Soixante-douzième nuit
SINDBAD, poursuivant son histoire, dit à la compagnie :
Quand le capitaine du vaisseau m’entendit parler ainsi
Grand Dieu, s’écria-t-il, à qui se fier aujourd’hui ? Il n’y a plus de bonne foi parmi les hommes. J’ai vu de mes propres jeux périr Sindbad ; les passagers qui étaient sur mon bord, l’ont vu comme moi ; et vous osez dire que vous êtes ce Sindbad ! Quelle audace ! À vous voir, il semble que vous soyez un homme de probité ; cependant vous dites une horrible fausseté pour vous emparer d’un bien qui ne vous appartient pas.
Donnez-vous patience, repartis-je au capitaine, et me faites la grâce d’écouter ce que j’ai à vous dire.
Hé bien, reprit-il, que direz-vous ? Parlez, je vous écoute. »

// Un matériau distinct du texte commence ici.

(* ===== verification/StaticBus.v ===== *)
(** * StaticBus: the search on a bus that does not change

    The specification asks of the ROM Enumerator that two enumerations of a
    static bus, back to back, give the same ROM codes.  A bus is static when
    what a step of the search answers depends on the search state only, not
    on what went on before ([StaticBus]).  On such a bus the search loop of
    [app_main] is a function of the bus: two runs of lines 67-83 from states
    that agree on [owb] alone, whatever the other variables hold, whatever
    the world has seen and whatever is on the console, store the same ROM
    codes and the same count, or stop with the same fault.

    The proofs run the two executions side by side ([Prelude.outcome_rel]):
    every statement of the loop takes states that agree on the variables of
    the search to states that agree on them. *)

From Stdlib Require Import ZArith Lia String.
From stdpp Require Import prelude strings.
From S2P Require Import Prelude Machine OneWire Ds18b20 Rtos Clock.
From S2P Require Import Script AppMain AppFacts Scenarios Enumeration.

#[local] Open Scope Z_scope.
#[local] Open Scope prog_scope.

(** The answer of a search step is a function of the bus and the cursor. *)
Class StaticBus (W : Type) `{Owb W} : Prop := {
  search_first_static : forall bus st (w w' : W),
    (owb_search_first bus st w).1 = (owb_search_first bus st w').1;
  search_next_static : forall bus st (w w' : W),
    (owb_search_next bus st w).1 = (owb_search_next bus st w').1;
}.

(** ** A static bus: three devices that answer in a fixed order; the
    cursor counts the devices found. *)

Definition fixed_roms : list OneWireBus_ROMCode := [rom_pink; rom_green; rom_orange].

Definition fixed_search (k : nat) : OneWireBus_SearchState * bool :=
  match fixed_roms !! k with
  | Some r => (mkSearchState r (Z.of_nat (S k)) 0 false, true)
  | None => (mkSearchState rom_zero 0 0 true, false)
  end.

#[export] Instance fixed_owb : Owb unit := {|
  owb_rmt_initialize gpio _ _ w := (BusRef gpio, w);
  owb_use_crc _ _ w := w;
  owb_search_first _ _ w := (fixed_search 0, w);
  owb_search_next _ st w := (fixed_search (Z.to_nat (last_discrepancy st)), w);
  owb_string_from_rom_code _ _ := "";
  owb_verify_rom _ r w := (bool_decide (r ∈ fixed_roms), w);
|}.

#[export] Instance fixed_rtos : Rtos unit := {|
  portTICK_PERIOD_MS := 10;
  tick_period_range := ltac:(done);
  vTaskDelay _ w := w;
  xTaskGetTickCount w := (0, w);
  printf _ _ w := w;
|}.

#[export] Instance fixed_static : StaticBus unit.
Proof. by split. Qed.

Section StaticBus.

Context {W : Type} `{Rtos W} `{Owb W} `{!StaticBus W}.
Implicit Types s : AppState (W:=W).

(** The variables the search reads. *)
Definition search_vars s :
    option OneWireBus * list OneWireBus_ROMCode * Z * OneWireBus_SearchState :=
  (owb s, device_rom_codes s, num_devices s, search_state s).

(** Two states with the same bus. *)
Definition same_bus : relation (AppState (W:=W)) := fun s1 s2 => owb s1 = owb s2.

(** Two states that agree on the variables the search reads; [found] is
    not initialised before the first search. *)
Definition same_cursor : relation (AppState (W:=W)) :=
  fun s1 s2 => search_vars s1 = search_vars s2.

(** Two states that agree on the variables of the loop. *)
Definition same_search : relation (AppState (W:=W)) :=
  fun s1 s2 => search_vars s1 = search_vars s2 /\ found s1 = found s2.

(** The state in which the first search is made (lines 67-71). *)
Definition search_entry s : AppState :=
  set_search_state search_state_zero
    (set_num_devices 0
       (set_device_rom_codes (replicate (Z.to_nat MAX_DEVICES) rom_zero)
          (emit (call_printf fmt_find_devices []) (printf fmt_find_devices [] (world s)) s))).

(** ** The statements of the search, side by side. *)

Lemma find_devices_entry s :
  find_devices s =
  (do_owb_search_first ;; find_devices_loop (Z.to_nat MAX_DEVICES + 1) ;; find_devices_tail)
    (search_entry s).
Proof. done. Qed.

Lemma same_search_vars s1 s2 :
  same_search s1 s2 ->
  owb s1 = owb s2 /\ device_rom_codes s1 = device_rom_codes s2 /\
  num_devices s1 = num_devices s2 /\ search_state s1 = search_state s2 /\
  found s1 = found s2.
Proof. by intros [[= ????] ?]. Qed.

(** [solve_same] proves that a field agrees, or that an assignment keeps
    the agreement. *)
Ltac solve_same :=
  repeat intros ?;
  repeat match goal with
  | H : same_search _ _ |- _ => apply same_search_vars in H; destruct_and! H
  | H : same_cursor _ _ |- _ => injection H as ????
  end;
  unfold same_search, same_cursor, search_vars; cbn; split_and?; congruence.

Lemma do_printf_proper f a :
  Proper (same_search ==> outcome_rel same_search) (do_printf (W:=W) f a).
Proof. apply modify_proper. solve_same. Qed.

Lemma do_owb_search_next_proper :
  Proper (same_search ==> outcome_rel same_search) (do_owb_search_next (W:=W)).
Proof.
  intros s1 s2 Hs. pose proof (same_search_vars _ _ Hs) as (Hb & Hr & Hn & Hst & _).
  unfold do_owb_search_next, bind, get_owb. rewrite <- Hb.
  destruct (owb s1) as [bus|]; [|done]. cbn beta iota. rewrite <- Hst.
  pose proof (search_next_static bus (search_state s1) (world s1) (world s2)) as E.
  destruct (owb_search_next _ _ (world s1)) as [[st1 f1] w1],
           (owb_search_next _ _ (world s2)) as [[st2 f2] w2].
  injection E as -> ->. split; [done|]. solve_same.
Qed.

Lemma do_owb_search_first_proper :
  Proper (same_cursor ==> outcome_rel same_search) (do_owb_search_first (W:=W)).
Proof.
  intros s1 s2 Hs. pose proof Hs as [= Hb Hr Hn Hst].
  unfold do_owb_search_first, bind, get_owb. rewrite <- Hb.
  destruct (owb s1) as [bus|]; [|done]. cbn beta iota. rewrite <- Hst.
  pose proof (search_first_static bus (search_state s1) (world s1) (world s2)) as E.
  destruct (owb_search_first _ _ (world s1)) as [[st1 f1] w1],
           (owb_search_first _ _ (world s2)) as [[st2 f2] w2].
  injection E as -> ->. split; [done|]. solve_same.
Qed.

(** [lockstep] walks two runs of a statement through its parts. *)
Ltac lockstep :=
  repeat first
    [ apply do_printf_proper | apply do_owb_search_next_proper
    | apply (bind_proper same_search same_search same_search); [|intros ?]
    | apply gets_proper | apply modify_proper | apply store_at_proper
    | apply int_incr_proper | apply ret_proper ];
  try solve_same.

Lemma find_devices_body_proper :
  Proper (same_search ==> outcome_rel same_search) (find_devices_body (W:=W)).
Proof.
  unfold find_devices_body. lockstep.
Qed.

Lemma find_devices_loop_proper fuel :
  Proper (same_search ==> outcome_rel same_search) (find_devices_loop (W:=W) fuel).
Proof. apply while_loop_proper; [solve_same|apply find_devices_body_proper]. Qed.

Lemma find_devices_tail_proper :
  Proper (same_search ==> outcome_rel same_search) (find_devices_tail (W:=W)).
Proof. unfold find_devices_tail. lockstep. Qed.

(** Lines 67-83 from two states with the same bus. *)
Lemma find_devices_proper :
  Proper (same_bus ==> outcome_rel same_search) (find_devices (W:=W)).
Proof.
  intros s1 s2 Hs. rewrite !find_devices_entry.
  apply (bind_proper same_cursor same_search same_search).
  - apply do_owb_search_first_proper.
  - intros []. apply (bind_proper same_search same_search same_search);
      [apply find_devices_loop_proper|intros []; apply find_devices_tail_proper].
  - unfold same_cursor, search_vars. cbn. by rewrite Hs.
Qed.

(** ** The theorems. *)

(** C19: on a static bus the search is a function of the bus.  Two
    runs of lines 67-83 from states with the same [owb], whatever the other
    variables, the world and the trace are, end alike: with the same fault,
    or both without fault and then with the same ROM codes in
    [device_rom_codes] and the same [num_devices]. *)
Theorem find_devices_deterministic s1 s2 :
  owb s1 = owb s2 ->
  fault_of (find_devices s1) = fault_of (find_devices s2) /\
  (is_ok (find_devices s1) = true ->
   device_rom_codes (final (find_devices s1)) = device_rom_codes (final (find_devices s2)) /\
   num_devices (final (find_devices s1)) = num_devices (final (find_devices s2))).
Proof.
  intros Hb. pose proof (find_devices_proper s1 s2 Hb) as Hr.
  split; [by eapply outcome_rel_fault_of|]. intros Hok.
  destruct (find_devices s1) as [[] s1'|]; [|done].
  destruct (find_devices s2) as [[] s2'|]; [|done].
  destruct Hr as [_ Hr%same_search_vars]. cbn. by destruct_and! Hr.
Qed.

(** C18: enumeration is idempotent on a static bus.  When lines 67-83
    end without fault, running them again at once ends without fault too
    and leaves the same ROM codes in [device_rom_codes] and the same
    [num_devices]. *)
Theorem find_devices_idempotent s :
  is_ok (find_devices s) = true ->
  is_ok ((find_devices ;; find_devices) s) = true /\
  device_rom_codes (final ((find_devices ;; find_devices) s)) =
    device_rom_codes (final (find_devices s)) /\
  num_devices (final ((find_devices ;; find_devices) s)) = num_devices (final (find_devices s)).
Proof.
  intros Hok. pose proof (steps (R:=unchanged owb) (m:=find_devices) s) as Hb.
  pose proof (find_devices_proper s (final (find_devices s)) (eq_sym Hb)) as Hr.
  unfold bind. destruct (find_devices s) as [[] s'|]; [|done]. cbn [final] in *.
  destruct (find_devices s') as [[] s''|]; [|done].
  destruct Hr as [_ Hr%same_search_vars]. cbn. by destruct_and! Hr.
Qed.

End StaticBus.

(** ** The theorems on the bus with three devices. *)

(** A first boot, and a state with a full array, a count and a console
    left by something else. *)
Lemma find_devices_deterministic_witness :
  fault_of (find_devices (set_owb (Some (BusRef 26)) (initial_state tt))) =
  fault_of (find_devices
    (mkApp (Some (BusRef 26)) (replicate 8 rom_pink) 8 search_state_zero true false
       [] [] 0 0 [] tt [call_printf "x" []])) /\
  (is_ok (find_devices (set_owb (Some (BusRef 26)) (initial_state tt))) = true ->
   device_rom_codes (final (find_devices (set_owb (Some (BusRef 26)) (initial_state tt)))) =
   device_rom_codes (final (find_devices
     (mkApp (Some (BusRef 26)) (replicate 8 rom_pink) 8 search_state_zero true false
        [] [] 0 0 [] tt [call_printf "x" []]))) /\
   num_devices (final (find_devices (set_owb (Some (BusRef 26)) (initial_state tt)))) =
   num_devices (final (find_devices
     (mkApp (Some (BusRef 26)) (replicate 8 rom_pink) 8 search_state_zero true false
        [] [] 0 0 [] tt [call_printf "x" []])))).
Proof. by apply (find_devices_deterministic (W:=unit)). Defined.

Lemma find_devices_idempotent_witness :
  is_ok ((find_devices ;; find_devices) (set_owb (Some (BusRef 26)) (initial_state tt))) = true /\
  device_rom_codes (final ((find_devices ;; find_devices)
                             (set_owb (Some (BusRef 26)) (initial_state tt)))) =
    device_rom_codes (final (find_devices (set_owb (Some (BusRef 26)) (initial_state tt)))) /\
  num_devices (final ((find_devices ;; find_devices)
                        (set_owb (Some (BusRef 26)) (initial_state tt)))) =
    num_devices (final (find_devices (set_owb (Some (BusRef 26)) (initial_state tt)))).
Proof. by apply (find_devices_idempotent (W:=unit)). Defined.
(* ===== verification/Devices.v ===== *)
(** * Devices: one handle per device found (lines 111-133)

    After the loop every slot below [num_devices] points to a handle that is
    bound to the bus, checks the CRC of what it reads, and addresses its
    device by the ROM code found for that slot, or addresses whatever is on
    the bus (solo mode) when exactly one device was found; the slots from
    [num_devices] on are NULL.  This is what the sampling loop relies on when
    it hands [devices[i]] to the library. *)

From Stdlib Require Import ZArith Lia String.
From stdpp Require Import prelude strings.
From S2P Require Import Prelude Machine OneWire Ds18b20 Rtos Clock.
From S2P Require Import Script AppMain AppFacts Scenarios.

#[local] Open Scope Z_scope.
#[local] Open Scope prog_scope.

(** A handle as the loop leaves it: bound to [bus], CRC checking on, in
    solo mode or bound to [rom]. *)
Definition handle_ok (bus : OneWireBus) (solo : bool) (rom : OneWireBus_ROMCode)
    (h : DS18B20_Info) : Prop :=
  info_bus h = Some bus /\ info_use_crc h = true /\ info_solo h = solo /\
  (solo = false -> info_rom_code h = rom).

(** [devices] when the slots below [j] are configured for the first [j]
    of [n] devices with ROM codes [roms], and the others are NULL. *)
Definition slots_ok (bus : OneWireBus) (n : Z) (roms : list OneWireBus_ROMCode)
    (j : Z) (ds : list (option DS18B20_Info)) : Prop :=
  length ds = Z.to_nat MAX_DEVICES /\
  forall k : nat, (k < Z.to_nat MAX_DEVICES)%nat ->
    if decide (Z.of_nat k < j) then
      exists h rom, ds !! k = Some (Some h) /\ roms !! k = Some rom /\
                    handle_ok bus (n =? 1) rom h
    else ds !! k = Some None.

(** The calls of lines 122-130 for slot [i]: in solo mode a line on the
    console and [ds18b20_init_solo], else [ds18b20_init] with the ROM code. *)
Definition bind_calls (bus : OneWireBus) (solo : bool) (i : Z)
    (rom : OneWireBus_ROMCode) : list Call :=
  if solo then [call_printf fmt_single []; call_ds18b20_init_solo i bus]
  else [call_ds18b20_init i bus rom].

(** The calls of one pass of the loop of lines 116-132. *)
Definition device_calls (bus : OneWireBus) (solo : bool) (i : Z)
    (rom : OneWireBus_ROMCode) : list Call :=
  call_ds18b20_malloc i :: bind_calls bus solo i rom ++
  [call_ds18b20_use_crc i true; call_ds18b20_set_resolution i DS18B20_RESOLUTION].

(** The calls of the loop for the devices with ROM codes [roms], in slot
    order. *)
Definition create_calls (bus : OneWireBus) (solo : bool)
    (roms : list OneWireBus_ROMCode) : list Call :=
  concat (imap (fun i rom => device_calls bus solo (Z.of_nat i) rom) roms).

Section Devices.

Context {W : Type} `{Rtos W} `{Owb W} `{Ds18b20 W} `{!Ds18b20Laws W}.
Implicit Types s : AppState (W:=W).

(** What the loop reads and does not write. *)
Definition found_devices s : option OneWireBus * Z * list OneWireBus_ROMCode :=
  (owb s, num_devices s, device_rom_codes s).

(** ** Slots. *)

Lemma slots_ok_start bus n roms :
  slots_ok bus n roms 0 (replicate (Z.to_nat MAX_DEVICES) None).
Proof.
  split; [by rewrite length_replicate|]. intros k Hk.
  rewrite decide_False by lia. by apply lookup_replicate_lt.
Qed.

Lemma slots_ok_next bus n roms j ds h rom :
  0 <= j < MAX_DEVICES ->
  roms !! Z.to_nat j = Some rom -> handle_ok bus (n =? 1) rom h ->
  slots_ok bus n roms j ds ->
  slots_ok bus n roms (j + 1) (<[Z.to_nat j := Some h]> ds).
Proof.
  intros Hj Hrom Hh [Hlen Hslots]. split; [by rewrite length_insert|].
  intros k Hk. specialize (Hslots k Hk).
  destruct (decide (k = Z.to_nat j)) as [->|Hne].
  - rewrite decide_True by lia. exists h, rom.
    rewrite list_lookup_insert_eq by (unfold MAX_DEVICES in *; lia). done.
  - rewrite list_lookup_insert_ne by done.
    repeat case_decide; try done; lia.
Qed.

(** A configured slot can be handed to the library. *)
Lemma slots_ok_lookup bus n roms j ds (i : Z) :
  slots_ok bus n roms j ds -> 0 <= i < j -> j <= MAX_DEVICES ->
  exists h rom, ds !! Z.to_nat i = Some (Some h) /\ roms !! Z.to_nat i = Some rom /\
                handle_ok bus (n =? 1) rom h.
Proof.
  intros [_ Hslots] Hi Hj.
  specialize (Hslots (Z.to_nat i) ltac:(unfold MAX_DEVICES in *; lia)).
  by rewrite decide_True in Hslots by lia.
Qed.

(** ** One handle. *)

(** Lines 131-132: CRC checking on, then the resolution. *)
Lemma wp_configure s i h1 :
  0 <= i -> devices s !! Z.to_nat i = Some (Some h1) ->
  wp (do_ds18b20_use_crc i true ;; do_ds18b20_set_resolution i DS18B20_RESOLUTION)
    (fun _ s' => exists h3,
       devices s' = <[Z.to_nat i := Some h3]> (devices s) /\
       info_use_crc h3 = true /\ info_bus h3 = info_bus h1 /\
       info_solo h3 = info_solo h1 /\ info_rom_code h3 = info_rom_code h1 /\
       calls s [call_ds18b20_use_crc i true;
                call_ds18b20_set_resolution i DS18B20_RESOLUTION] s') s.
Proof.
  intros Hi Hh. pose proof (lookup_lt_Some _ _ _ Hh) as Hlt. wp_steps.
  eapply wp_do_ds18b20_use_crc; [done..|]. intros h2 w2 (? & ? & ? & ? & _)%use_crc_sets_eq.
  eapply wp_do_ds18b20_set_resolution; [done| |].
  { cbn. by apply list_lookup_insert_eq. }
  intros ok h3 w3 (_ & ? & ? & ? & ?)%set_resolution_sets_eq. cbn.
  exists h3. rewrite list_insert_insert_eq. split_and!; by_trace || congruence.
Qed.

(** Lines 122-130: solo mode for a single device, else the slot's ROM code. *)
Lemma wp_bind_handle s bus i rom h0 (solo : bool) :
  owb s = Some bus -> 0 <= i -> devices s !! Z.to_nat i = Some (Some h0) ->
  device_rom_codes s !! Z.to_nat i = Some rom ->
  wp (if solo then do_printf fmt_single [] ;; do_ds18b20_init_solo i
      else (rom ← load_at "device_rom_codes" device_rom_codes i; do_ds18b20_init i rom))
    (fun _ s' => exists h1,
       devices s' = <[Z.to_nat i := Some h1]> (devices s) /\
       info_bus h1 = Some bus /\ info_solo h1 = solo /\
       (solo = false -> info_rom_code h1 = rom) /\
       calls s (bind_calls bus solo i rom) s') s.
Proof.
  intros Hb Hi Hh Hrom. destruct solo; wp_steps.
  - apply wp_do_printf. eapply wp_do_ds18b20_init_solo; [done..|].
    intros h1 w1 [? ?]%init_solo_binds_eq. cbn. exists h1. split_and!; by_trace || done.
  - eapply wp_load_at; [done..|]. eapply wp_do_ds18b20_init; [done..|].
    intros h1 w1 (? & ? & ?)%init_binds_eq. cbn. exists h1. split_and!; by_trace || done.
Qed.

(** Lines 116-132, for a slot in range whose ROM code was found. *)
Lemma create_device_spec s bus i rom :
  owb s = Some bus -> 0 <= i < Z.of_nat (length (devices s)) ->
  device_rom_codes s !! Z.to_nat i = Some rom ->
  wp (create_device i) (fun _ s' => exists h,
       devices s' = <[Z.to_nat i := Some h]> (devices s) /\
       handle_ok bus (num_devices s =? 1) rom h /\
       calls s (device_calls bus (num_devices s =? 1) i rom) s') s.
Proof.
  intros Hb Hi Hrom. unfold create_device. wp_steps.
  apply wp_do_ds18b20_malloc; [done|]. intros h0 w0 _. wp_steps. cbn.
  eapply wp_mono; [|apply (wp_bind_handle _ bus i rom h0); cbn; try done; try lia].
  2:{ apply list_lookup_insert_eq. lia. }
  intros [] s1 (h1 & Hd1 & Hbus & Hsolo & Hr & Hc1). cbn in Hd1.
  eapply wp_mono; [|apply (wp_configure _ i h1); [lia|]].
  2:{ rewrite Hd1. apply list_lookup_insert_eq. rewrite !length_insert. lia. }
  intros [] s2 (h3 & Hd3 & ? & ? & ? & ? & Hc2). exists h3.
  rewrite Hd3, Hd1, !list_insert_insert_eq. split_and!; [done| |].
  - unfold handle_ok. split_and!; try congruence. intros E. rewrite <- (Hr E). congruence.
  - eapply (calls_trans _ [_]); [|eapply calls_trans; [exact Hc1|exact Hc2]]. by_trace.
Qed.

Lemma create_calls_take bus solo roms (j : nat) rom :
  roms !! j = Some rom ->
  create_calls bus solo (take (S j) roms) =
  create_calls bus solo (take j roms) ++ device_calls bus solo (Z.of_nat j) rom.
Proof.
  intros Hrom. unfold create_calls. rewrite (take_S_r _ _ _ Hrom), imap_app, concat_app.
  cbn. rewrite app_nil_r, Nat.add_0_r, length_take_le; [done|].
  apply lookup_lt_Some in Hrom. lia.
Qed.

(** Lines 116-132 configure slot [i] and leave the others alone. *)
Lemma create_device_slot s0 s bus n roms i :
  found_devices s = (Some bus, n, roms) ->
  0 <= i < n -> n <= MAX_DEVICES -> length roms = Z.to_nat MAX_DEVICES ->
  slots_ok bus n roms i (devices s) ->
  calls s0 (create_calls bus (n =? 1) (take (Z.to_nat i) roms)) s ->
  wp (create_device i) (fun _ s' =>
    found_devices s' = (Some bus, n, roms) /\ slots_ok bus n roms (i + 1) (devices s') /\
    calls s0 (create_calls bus (n =? 1) (take (Z.to_nat (i + 1)) roms)) s') s.
Proof.
  intros [= Hb Hn Hr] Hi Hmax Hlen Hslots Hc. unfold MAX_DEVICES in *.
  destruct (lookup_lt_is_Some_2 roms (Z.to_nat i)) as [rom Hrom]; [lia|].
  eapply wp_mono; [|apply (steps_wp (unchanged found_devices)),
    (create_device_spec s bus i rom);
    [apply _|done|destruct Hslots as [-> _]; unfold MAX_DEVICES; lia|by rewrite Hr]].
  intros [] s' [(h & -> & Hh & Hc') Hf]. unfold unchanged, found_devices in *.
  rewrite Hn in *. split_and!; [congruence| |].
  - by apply (slots_ok_next _ _ _ _ _ _ rom); [unfold MAX_DEVICES; lia|..].
  - replace (Z.to_nat (i + 1)) with (S (Z.to_nat i)) by lia.
    rewrite (create_calls_take _ _ _ _ rom Hrom), Z2Nat.id by lia.
    by apply (calls_trans _ _ s).
Qed.

(** Lines 111-133. *)
Lemma create_devices_spec s bus :
  owb s = Some bus -> 0 <= num_devices s <= MAX_DEVICES ->
  length (device_rom_codes s) = Z.to_nat MAX_DEVICES ->
  wp create_devices (fun _ s' =>
    found_devices s' = found_devices s /\
    slots_ok bus (num_devices s) (device_rom_codes s) (num_devices s) (devices s') /\
    calls s (create_calls bus (num_devices s =? 1)
               (take (Z.to_nat (num_devices s)) (device_rom_codes s))) s') s.
Proof.
  intros Hb Hn Hlen. unfold create_devices. wp_steps. cbn.
  apply (wp_for_lt (fun j s' => found_devices s' = found_devices s /\
    slots_ok bus (num_devices s) (device_rom_codes s) j (devices s') /\
    calls s (create_calls bus (num_devices s =? 1)
               (take (Z.to_nat j) (device_rom_codes s))) s')); [lia| |].
  - split_and!; [done|apply slots_ok_start|unfold calls; cbn; by rewrite app_nil_r].
  - intros j s' Hj (Hf & Hslots & Hc).
    assert (found_devices s = (Some bus, num_devices s, device_rom_codes s)) as E
      by (unfold found_devices; by rewrite Hb).
    rewrite E in *. apply create_device_slot; done || lia.
Qed.

(** C8: [create_devices] (lines 111-133), entered with a bus, with
    [num_devices] between 0 and [MAX_DEVICES] and with the eight ROM code
    slots of the search, runs without fault; afterwards every slot below
    [num_devices] points to a handle that is bound to the bus, checks the CRC
    of its readings, is in solo mode exactly when one device was found and
    otherwise carries the ROM code found for its slot; the slots from
    [num_devices] on are NULL; the bus, the count and the ROM codes are as
    before. *)
Theorem create_devices_configures s bus :
  owb s = Some bus -> 0 <= num_devices s <= MAX_DEVICES ->
  length (device_rom_codes s) = Z.to_nat MAX_DEVICES ->
  wp create_devices (fun _ s' =>
    found_devices s' = found_devices s /\
    length (devices s') = Z.to_nat MAX_DEVICES /\
    (forall i, 0 <= i < num_devices s -> exists h,
       devices s' !! Z.to_nat i = Some (Some h) /\
       info_bus h = Some bus /\ info_use_crc h = true /\
       info_solo h = (num_devices s =? 1) /\
       (num_devices s <> 1 -> device_rom_codes s !! Z.to_nat i = Some (info_rom_code h))) /\
    (forall i, num_devices s <= i < MAX_DEVICES -> devices s' !! Z.to_nat i = Some None)) s.
Proof.
  intros Hb Hn Hlen. eapply wp_mono; [|by apply create_devices_spec].
  intros [] s' (Hf & Hslots & _). split_and!; [done|apply Hslots| |].
  - intros i Hi. destruct (slots_ok_lookup _ _ _ _ _ i Hslots) as (h & rom & ? & ? & Hh);
      [lia..|]. destruct Hh as (? & ? & ? & Hrom). exists h. split_and!; try done.
    intros Hne. rewrite Hrom; [done|]. by apply Z.eqb_neq.
  - intros i Hi. destruct Hslots as [_ Hslots].
    specialize (Hslots (Z.to_nat i) ltac:(unfold MAX_DEVICES in *; lia)).
    by rewrite decide_False in Hslots by lia.
Qed.

End Devices.

(** ** The theorem at the bus with three devices. *)

Lemma create_devices_configures_witness :
  wp create_devices (fun _ s' =>
    found_devices s' = found_devices (searched three_devices) /\
    length (devices s') = Z.to_nat MAX_DEVICES /\
    (forall i, 0 <= i < num_devices (searched three_devices) -> exists h,
       devices s' !! Z.to_nat i = Some (Some h) /\
       info_bus h = Some (BusRef 26) /\ info_use_crc h = true /\
       info_solo h = (num_devices (searched three_devices) =? 1) /\
       (num_devices (searched three_devices) <> 1 ->
        device_rom_codes (searched three_devices) !! Z.to_nat i = Some (info_rom_code h))) /\
    (forall i, num_devices (searched three_devices) <= i < MAX_DEVICES ->
       devices s' !! Z.to_nat i = Some None)) (searched three_devices).
Proof.
  apply (create_devices_configures (searched three_devices) (BusRef 26)); by vm_compute.
Defined.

Je lui racontai alors de quelle manière je m’étais sauvé, et par quelle aventure j’avais rencontré les palefreniers du roi Mihrage, qui m’avoient amené à sa cour.
Il se sentit ébranlé de mon discours ; mais il fut bientôt persuadé que je n’étais pas un imposteur ; car arriva des gens de son navire qui me reconnurent et me firent de grands compliments, en me témoignant la joie qu’ils avoient de me revoir. Enfin, il me reconnut aussi lui-même ; et se jetant à mon cou :
_ Dieu soit loué, me dit-il, de ce que vous êtes heureusement échappé d’un si grand danger ; je ne puis assez vous marquer le plaisir que j’en ressens. Voilà votre bien, prenez-le, il est à vous : faites-en ce qu’il vous plaira .
Je le remerciai, je louai sa probité ; et pour la reconnaître, je le priai d’accepter quelques marchandises que je lui présentai ; mais il les refusa.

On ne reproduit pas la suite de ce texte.